------ EXTRACTED ENTRIES

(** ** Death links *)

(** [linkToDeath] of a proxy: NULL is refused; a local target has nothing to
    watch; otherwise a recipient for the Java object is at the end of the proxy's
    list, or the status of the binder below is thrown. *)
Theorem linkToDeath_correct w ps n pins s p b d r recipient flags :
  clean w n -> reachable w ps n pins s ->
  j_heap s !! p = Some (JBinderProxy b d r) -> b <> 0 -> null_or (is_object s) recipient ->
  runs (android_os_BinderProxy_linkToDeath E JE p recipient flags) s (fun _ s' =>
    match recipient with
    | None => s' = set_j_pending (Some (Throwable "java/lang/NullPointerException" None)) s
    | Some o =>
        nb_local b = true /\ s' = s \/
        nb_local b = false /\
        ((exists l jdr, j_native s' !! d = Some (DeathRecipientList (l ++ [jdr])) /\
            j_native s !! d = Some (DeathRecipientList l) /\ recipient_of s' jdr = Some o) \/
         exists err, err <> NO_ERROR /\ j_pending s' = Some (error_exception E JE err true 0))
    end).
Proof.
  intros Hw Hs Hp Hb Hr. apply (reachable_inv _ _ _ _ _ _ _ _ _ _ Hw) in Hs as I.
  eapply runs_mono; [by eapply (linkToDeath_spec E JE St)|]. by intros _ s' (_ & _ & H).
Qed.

------------

▶ [WHAT THE EXERCISE ASKS]
Each line from the one containing "nb_local b = false /\" through the end of the material should be restated word for word; leave out every line before it.

▶ [ANSWER BOX]
        nb_local b = false /\
        ((exists l jdr, j_native s' !! d = Some (DeathRecipientList (l ++ [jdr])) /\
            j_native s !! d = Some (DeathRecipientList l) /\ recipient_of s' jdr = Some o) \/
         exists err, err <> NO_ERROR /\ j_pending s' = Some (error_exception E JE err true 0))
    end).
Proof.
  intros Hw Hs Hp Hb Hr. apply (reachable_inv _ _ _ _ _ _ _ _ _ _ Hw) in Hs as I.
  eapply runs_mono; [by eapply (linkToDeath_spec E JE St)|]. by intros _ s' (_ & _ & H).
Qed.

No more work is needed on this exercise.